Des souffrances mentales atroces
AM a poursuivi en évoquant les mauvais traitements qu’il a subis avant d’être «transporté dans un camion, 34 hommes et une femme. En chemin, nous avons été insultés et battus. On nous a menacés de nous faire arrêter à nouveau si nous parlions de ce qui nous était arrivé, même si nous étions au milieu de Gaza. Lorsque nous sommes arrivés, l’Unrwa nous a accueillis au point de passage de Karem Abu Salem et on nous a donné de l’eau à boire. Ils m’ont demandé si je savais où se trouvait ma famille. J’ai secoué la tête. Ils m’ont alors donné un téléphone pour que je puisse appeler ma famille, qui m’a dit qu’elle était toujours à Gaza. J’ai alors ressenti un étrange sentiment mêlé de peur et de joie. Dieu merci, ils vont bien. Je me suis senti tellement submergé par les émotions que je me suis évanoui. Cependant, mon père n’était pas dans la ville de Gaza avec le reste de la famille, les soldats israéliens l’avaient forcé à partir vers le sud. Il est donc venu me chercher et m’a emmené dans le refuge où il réside à al-Mawazi. Là, je n’ai pas été traité comme je le devais. On ne m’a pas fourni de matelas pour dormir pendant plusieurs jours – je n’ai pas reçu l’aide et l’attention dont j’avais besoin.»

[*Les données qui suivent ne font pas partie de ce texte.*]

(* ===== verification/Parts.v ===== *)
(** Services that keep their tables in a part of a larger state: the class of parts, a
    computation of a service on the whole, and how what is known of the service
    carries over. *)
From S2P Require Import Prelude SqlM.
From S2P Require Analytics.
Open Scope wf_scope.
Open Scope sql_scope.

(** ** Definitions *)

Class Part (S T : Type) := {
  part : T -> S;
  with_part : S -> T -> T;
  part_with s t : part (with_part s t) = s;
  with_same t : with_part (part t) t = t;
  with_twice s s' t : with_part s' (with_part s t) = with_part s' t }.
(** A computation of a service, on the whole. *)
Definition on {S T A} `{Part S T} (m : M S A) : M T A := fun '(t, fl) =>
  let '(r, (s, fl')) := m (part t, fl) in (r, (with_part s t, fl')).

(** ** Facts *)

(** *** Computations on a part *)

Section Parts.
Context {S T : Type} `{Part S T}.
(** [R], as the part sees it. *)
Definition lifted (R : T -> T -> Prop) (x y : S) : Prop := forall t, part t = x -> R t (with_part y t).
#[export] Instance lifted_refl R : Reflexive R -> Reflexive (lifted R).
Proof. intros HR x t <-. by rewrite with_same. Qed.
#[export] Instance lifted_trans R : Transitive R -> Transitive (lifted R).
Proof. intros HR x y z H1 H2 t Ht. etransitivity; [by apply H1|]. rewrite <- (with_twice y z t). apply H2, part_with. Qed.
Lemma within_on {A} R (m : M S A) : within (lifted R) m -> within R (on m).
Proof. intros Hm t fl. unfold on. specialize (Hm (part t) fl). destruct (m (part t, fl)) as [r [s fl']]. by apply Hm. Qed.
Lemma on_readonly {A} (m : M S A) : readonly m -> readonly (on m).
Proof.
  intros Hm t fl r t' fl' E. unfold on in E. destruct (m (part t, fl)) as [q [s f]] eqn:Em. apply Hm in Em as ->.
  injection E as _ <- _. apply with_same.
Qed.
End Parts.

Lemma attempt_readonly {S A} (m : M S A) : readonly m -> readonly (attempt m).
Proof. intros Hm s fl r s' fl' E. unfold attempt in E. destruct (m (s, fl)) as [q [t f]] eqn:Em. apply Hm in Em as ->. by injection E as _ <- _. Qed.
Lemma readonly_ignore {S A} a (m : M S A) : readonly m -> readonly (ignore a m).
Proof. intros Hm s fl r s' fl' E. unfold ignore in E. destruct (m (s, fl)) as [[q|e] [t f]] eqn:Em; apply Hm in Em as ->; by injection E as _ <- _. Qed.
Lemma attempt_within {S A} (R : S -> S -> Prop) (m : M S A) : within R m -> within R (attempt m).
Proof. intros Hm s fl. specialize (Hm s fl). unfold attempt. by destruct (m (s, fl)) as [r [t f]]. Qed.
Lemma within_act {S A} (R : S -> S -> Prop) (f : S -> A * S) : (forall s, R s (f s).2) -> within R (Analytics.act f).
Proof. intros H s fl. specialize (H s). unfold Analytics.act. by destruct (f s). Qed.
(** After a read the rest runs on what was read. *)
Lemma within_read {S A B} (R : S -> S -> Prop) `{!Reflexive R} (f : S -> A) (k : A -> M S B) :
  (forall s fl, R s (k (f s) (s, fl)).2.1) -> within R (bind (query f) k).
Proof. intros H s fl. unfold bind, query, stmt. destruct fl as [|[] fl]; [apply H|cbn; reflexivity|apply H]. Qed.
Lemma within_read_or {S A B} (R : S -> S -> Prop) `{!Reflexive R} (f : S -> A) msg (k : A -> M S B) :
  (forall s fl, R s (k (f s) (s, fl)).2.1) -> within R (bind (or_fail (query f) msg) k).
Proof. intros H s fl. unfold bind, or_fail, query, stmt. destruct fl as [|[] fl]; [apply H|cbn; reflexivity|apply H]. Qed.
(** What a computation returns may be used. *)
Lemma within_bind_of {S A B} (R : S -> S -> Prop) `{!Transitive R} (P : A -> Prop) (m : M S A) (k : A -> M S B) :
  within R m -> (forall w a w', m w = (Ok a, w') -> P a) -> (forall a, P a -> within R (k a)) -> within R (bind m k).
Proof.
  intros Hm HP Hk s fl. unfold bind. specialize (Hm s fl). destruct (m (s, fl)) as [[a|e] [t f]] eqn:E; [|done].
  cbn in Hm. etransitivity; [exact Hm|]. apply Hk. by eapply HP.
Qed.
Lemma exec_at {S} (R : S -> S -> Prop) `{!Reflexive R} (f : S -> S) s fl : R s (f s) -> R s (exec f (s, fl)).2.1.
Proof. intros H. unfold exec, stmt. destruct fl as [|[] fl]; cbn; done. Qed.
Lemma stmt_at {S A} (R : S -> S -> Prop) `{!Reflexive R} (f : S -> option (A * S)) s fl : (forall a s', f s = Some (a, s') -> R s s') -> R s (stmt f (s, fl)).2.1.
Proof. intros H. unfold stmt. destruct fl as [|[] fl]; cbn; try done; destruct (f s) as [[a s']|] eqn:E; cbn; try done; by eapply H. Qed.

Lemma bind_at {S A B} (R : S -> S -> Prop) `{!Transitive R} (m : M S A) (k : A -> M S B) s fl :
  R s (m (s, fl)).2.1 -> (forall a, within R (k a)) -> R s (bind m k (s, fl)).2.1.
Proof. intros Hm Hk. unfold bind. destruct (m (s, fl)) as [[a|e] [t f]]; [|done]. cbn in Hm. etransitivity; [exact Hm|]. apply Hk. Qed.
(* ===== verification/Tenants.v ===== *)
(** The handlers of [SiteHandlers]: organizations are apart from one another, and the
    jobs that the handlers start do not run twice for a site. *)
From stdpp Require Import gmap.
From S2P Require Import Prelude GoStr GoPath TimeText SqlM FleetDb Incidents Monitor Netguard RateLimit Routes Sites SiteApi Parts.
From S2P Require Crawler Requestmeta Analytics Notifications Audits Reports Observe.
From S2P Require Import SiteHandlers.
Open Scope string_scope.
Open Scope Z_scope.
Open Scope wf_scope.
Open Scope sql_scope.
Import Reports.

(** ** Facts *)

(** *** What a tenant has *)

(** Whether a site, a property of the analytics and a webhook are an organization's. *)
Definition site_of (B : Z) (d : db) (site : Z) : bool := match site_by_id site d with Some s => s.(s_org) =? B | None => false end.
Definition property_of (B : Z) (a : Analytics.adb) (pid : Z) : bool :=
  existsb (fun p => (p.(Analytics.ap_id) =? pid) && site_of B a.(Analytics.a_fleet) p.(Analytics.ap_site)) a.(Analytics.props).
Definition hook_of (B : Z) (d : db) (w : Z) : bool := existsb (fun x => (x.(w_id) =? w) && (x.(w_org) =? B)) d.(webhooks).
Definition run_of (B : Z) (s : server) (run : Z) : bool := existsb (fun x => (x.(Crawler.r_id) =? run) && site_of B (sv_fleet s) x.(Crawler.r_site)) s.(sv_crawls).

Record holdings := mk_holdings {
  ho_groups : list group_row; ho_sites : list site_row; ho_monitors : list monitor_row; ho_checks : list check_row; ho_healths : list health_row;
  ho_incidents : list incident_row; ho_alerts : list alert_row; ho_hooks : list webhook_row; ho_deliveries : list delivery_row;
  ho_expected : list hexp_row; ho_observed : list hobs_row; ho_tags : list (Z * string);
  ho_props : list Analytics.Property; ho_events : list Analytics.event_row; ho_daily : list Analytics.daily_row; ho_visitors : list (Z * Z * string); ho_goals : list Analytics.goal_row;
  ho_deploys : list Deployments.Event; ho_runs : list Audits.Result; ho_settings : list (Z * bool);
  ho_crawls : list Crawler.Run; ho_pages : list (Z * Crawler.Page); ho_links : list (Z * Crawler.Link);
  ho_certificates : list Observe.Tls.Observation; ho_names : list Observe.Dns.dns_row }.
(** The rows of an organization, of every table. *)
Definition holdings_of (B : Z) (s : server) : holdings :=
  let a := s.(sv_ana) in let d := sv_fleet s in
  let mine {X} (site : X -> Z) (l : list X) := List.filter (fun x => site_of B d (site x)) l in
  let measured {X} (pid : X -> Z) (l : list X) := List.filter (fun x => property_of B a (pid x)) l in
  mk_holdings (List.filter (fun g => g.(g_org) =? B) d.(groups)) (List.filter (fun x => x.(s_org) =? B) d.(sites)) (mine m_site d.(monitors)) (mine c_site d.(checks)) (mine h_site d.(healths))
    (mine i_site d.(incidents)) (mine a_site d.(alerts)) (List.filter (fun w => w.(w_org) =? B) d.(webhooks)) (List.filter (fun r => hook_of B d r.(d_webhook)) d.(deliveries))
    (mine e_site d.(hexp)) (mine o_site d.(hobs)) (mine fst d.(tags))
    (mine Analytics.ap_site a.(Analytics.props)) (measured Analytics.ev_pid a.(Analytics.events)) (measured Analytics.dy_pid a.(Analytics.daily))
    (measured (fun x => x.1.1) a.(Analytics.seen_visitors)) (measured Analytics.gl_pid a.(Analytics.goals))
    (mine Deployments.SiteID s.(sv_deploys)) (mine Audits.rs_site s.(sv_runs)) (mine fst s.(sv_settings))
    (mine Crawler.r_site s.(sv_crawls)) (List.filter (fun x => run_of B s x.1) s.(sv_pages)) (List.filter (fun x => run_of B s x.1) s.(sv_links))
    (mine Observe.Tls.SiteID s.(sv_tls)) (mine Observe.Dns.dr_site s.(sv_dns)).

(** The keys of the tables. *)
Record tidy (s : server) : Prop := {
  ti_sites : NoDup (map s_id (sv_fleet s).(sites));
  ti_incidents : NoDup (map i_id (sv_fleet s).(incidents));
  ti_hooks : NoDup (map w_id (sv_fleet s).(webhooks));
  ti_props : NoDup (map Analytics.ap_id s.(sv_ana).(Analytics.props));
  ti_measured : NoDup (map Analytics.ap_site s.(sv_ana).(Analytics.props));
  ti_runs : NoDup (map Audits.rs_id s.(sv_runs)) }.
(** The state of a request of organization [A], for one of its sites. *)
Definition good (A : Z) (site : option Z) (s : server) : Prop :=
  tidy s /\ match site with Some id => site_of A (sv_fleet s) id = true | None => True end.
(** A step that leaves the others alone. *)
Definition apart (A : Z) (site : option Z) (s s' : server) : Prop :=
  good A site s -> good A site s' /\ forall B, B <> A -> holdings_of B s' = holdings_of B s.
#[export] Instance apart_refl A site : Reflexive (apart A site).
Proof. by intros s H. Qed.
#[export] Instance apart_trans A site : Transitive (apart A site).
Proof. intros s1 s2 s3 H1 H2 Hg. destruct (H1 Hg) as [G1 E1], (H2 G1) as [G2 E2]. split; [done|]. intros B HB. by rewrite E2, E1. Qed.
(* ===== verification/FrontDoor.v ===== *)
(** The handlers of [AccountHandlers]: attempts are limited, a login is recognised by
    the routes until the logout, and the setup happens once. *)
From stdpp Require Import gmap.
From S2P Require Import Prelude GoStr TimeText SqlM RateLimit Access Auth Routes SiteApi Parts.
From S2P Require Requestmeta Oidc Config.
From S2P Require Import AccountHandlers.
Open Scope string_scope.
Open Scope Z_scope.
Open Scope wf_scope.
Open Scope sql_scope.

(** ** Facts *)

(** The three doors at which attempts are counted. *)
Inductive door := DLogin | DSetup | DPassword.
#[export] Instance door_eq_dec : EqDecision door.
Proof. solve_decision. Defined.
Definition door_limit (d : door) : Z := match d with DSetup => 5 | _ => 10 end.
Definition door_key (d : door) (client : string) : string := match d with DLogin => "login:" | DSetup => "setup:" | DPassword => "password:" end ++ client.

(** Tables that have a user keep having one. *)
Definition kept (d d' : adb) : Prop := d.(users) <> [] -> d'.(users) <> [].
#[export] Instance kept_refl : Reflexive kept.
Proof. intros d H. exact H. Qed.
#[export] Instance kept_trans : Transitive kept.
Proof. intros a b c H1 H2 H. exact (H2 (H1 H)). Qed.
Lemma same_users d d' : d'.(users) = d.(users) -> kept d d'.
Proof. by intros E; unfold kept; rewrite E. Qed.
Ltac frame_users := solve [try (apply within_exec; [apply _|]); intros; apply same_users; reflexivity].
Lemma insert_member_keeps org u role now d d' : insert_member org u role now d = Some d' -> kept d d'.
Proof.
  unfold insert_member, upsert_member. destruct (existsb _ _); [done|]. destruct (_ && _); [|done]. intros [= <-]. frame_users.
Qed.
Lemma insert_session_keeps sha raw u csrf exp now d d' : insert_session sha raw u csrf exp now d = Some d' -> kept d d'.
Proof. unfold insert_session. destruct (_ && _); [|done]. intros [= <-]. frame_users. Qed.
Lemma Reload_keeps accept : within kept (Reload accept).
Proof. apply within_readonly; [apply _|apply Reload_readonly]. Qed.
Lemma login_keeps accept au sha email pw raw csrf now : within kept (Login accept au sha email pw raw csrf now).
Proof.
  unfold Login. apply within_bind; [apply _|apply Reload_keeps|]. intros l. solve_within.
  - by apply insert_session_keeps.
  - frame_users.
Qed.
Lemma session_keeps accept sha u email raw csrf now : within kept (CreateSessionForUser accept sha u email raw csrf now).
Proof.
  unfold CreateSessionForUser. apply within_bind; [apply _|apply Reload_keeps|]. intros l. solve_within.
  - by apply insert_session_keeps.
  - frame_users.
Qed.
Lemma find_account_keeps auto email now : within kept (Oidc.find_account auto email now).
Proof.
  unfold Oidc.find_account. apply within_bind; [apply _|apply within_readonly; [apply _|apply readonly_query]|]. intros [u|]; [apply within_ret; apply _|].
  destruct (negb auto); [apply within_throw; apply _|]. apply within_bind; [apply _|apply within_readonly; [apply _|apply PrimaryOrgID_readonly]|]. intros org. solve_within.
  - intros d u d' E. unfold Oidc.insert_user in E. destruct (existsb _ _); [done|]. injection E as _ <-. intros _. cbn. by destruct (users d).
  - by apply insert_member_keeps.
Qed.
Lemma logout_keeps sha raw now : within kept (Logout sha raw now).
Proof. unfold Logout. solve_within; frame_users. Qed.
Lemma password_keeps accept Hash Verify sha u current new keep now : within kept (ChangePassword accept Hash Verify sha u current new keep now).
Proof.
  unfold ChangePassword, change_body. destruct (_ <? _); [apply within_throw; apply _|]. apply within_bind; [apply _|apply within_or_fail, within_readonly; [apply _|apply readonly_query]|].
  intros row. destruct (negb _); [apply within_throw; apply _|]. destruct (Hash new); [|apply within_throw; apply _].
  apply within_bind; [apply _| |intros _; apply within_bind; [apply _|apply Reload_keeps|intros _; apply within_ret; apply _]].
  solve_within; try frame_users. intros d Hd. cbn. by destruct (users d).
Qed.
Lemma member_keeps org actor email role now : within kept (Add actor org email role now).
Proof.
  unfold Add. solve_within.
  - unfold upsert_member. intros d d' E. destruct (_ && _); [|done]. injection E as <-. frame_users.
  - unfold insert_saudit. intros d d' E. destruct (_ && _); [|done]. injection E as <-. frame_users.
Qed.
Lemma token_keeps hash user org name scopes tok now : within kept (Create hash user org name scopes tok now).
Proof.
  unfold Create. solve_within. unfold insert_token. intros d x d' E. destruct (_ && _); [|done]. injection E as _ <-. frame_users.
Qed.
Lemma revoke_keeps id user org now : within kept (Revoke id user org now).
Proof. unfold Revoke. frame_users. Qed.
Lemma members_keep org : within kept (Members org).
Proof. apply within_readonly; [apply _|apply readonly_query]. Qed.
Lemma need_keeps accept : within kept (NeedsSetup accept).
Proof. unfold NeedsSetup. apply within_bind; [apply _|apply Reload_keeps|]. intros l. apply within_ret; apply _. Qed.
Lemma admin_keeps accept Hash n e pw now : within kept (CreateAdmin accept Hash n e pw now).
Proof.
  intros d fl. pose proof (CreateAdmin_cases accept Hash n e pw now d fl) as H. destruct (CreateAdmin _ _ _ _ _ _ _) as [r [d' f']].
  destruct H as [[-> _]|(_ & org & h & x & _ & -> & _)]; [done|]. by intros _.
Qed.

Une équipe du GCMHP a rendu visite à AM. Elle a diagnostiqué un syndrome de stress post-traumatique et lui a donné un traitement médicamenteux et des séances thérapeutiques pour soulager ses symptômes. L’équipe a également rendu visite à la direction du refuge, lui a expliqué ses besoins particuliers et s’est assurée qu’il disposerait d’un matelas, de nourriture et d’eau. Il est toujours en thérapie et fait l’objet d’un suivi attentif.
Un autre survivant, AD, était un père de famille travaillant en Israël, l’un des nombreux travailleurs gazaouis arrêtés après le 7 octobre. Il a été interrogé pendant 24 jours, affamé, privé de sommeil, battu cruellement et torturé mentalement, selon le rapport.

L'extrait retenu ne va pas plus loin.